##### Information shown #####
(* ===== verification/BoxedKeys.v ===== *)
(** * Key sets of boxed and unboxed calls.

    The bit set of argument positions, the scan of the stack and the overloads
    for the arguments of DispatchKeyExtractor.v, and the guards of the
    thread's key sets. *)

From S2P Require Import Prelude SafeNum BitMath DispatchKey DispatchKeySet OperatorSchema DispatchKeyExtractor.
From S2P Require Import FallthroughKeys.

(** ** The bit set of argument positions. *)
Lemma bits_from_ext R R' c : ∀ n, (∀ j, n <= j < n + Z.of_nat c → Z.testbit R j = Z.testbit R' j) →
  bits_from R n c = bits_from R' n c.
Proof.
  induction c as [|c IH]; intros n Hb; [done|]. cbn [bits_from].
  rewrite (Hb n), (IH (n + 1)) by (intros; try apply Hb; lia). done.
Qed.

Lemma lower_bits_zero x : is_u64 x → (∀ j, 0 <= j < 64 → Z.testbit x j = false) → x = 0.
Proof.
  intros Hx Hb. apply Z.bits_inj_0. intros j. destruct (Z.lt_ge_cases j 0); [by apply Z.testbit_neg_r|].
  destruct (Z.lt_ge_cases j 64); [by apply Hb|]. unfold is_u64, u64_max in Hx.
  apply (bits_above 64); lia.
Qed.

Lemma shl_bit_u64 i : 0 <= i < 64 → is_u64 (Z.shiftl 1 i).
Proof.
  intros Hi. rewrite Z.shiftl_1_l. unfold is_u64, u64_max.
  pose proof (Z.pow_lt_mono_r 2 i 64). pose proof (Z.pow_pos_nonneg 2 i). lia.
Qed.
#####
§ **Assignment**: Copy out the lines above that hold the string "positions".

§ **Your response**:
    The bit set of argument positions, the scan of the stack and the overloads
(** ** The bit set of argument positions. *)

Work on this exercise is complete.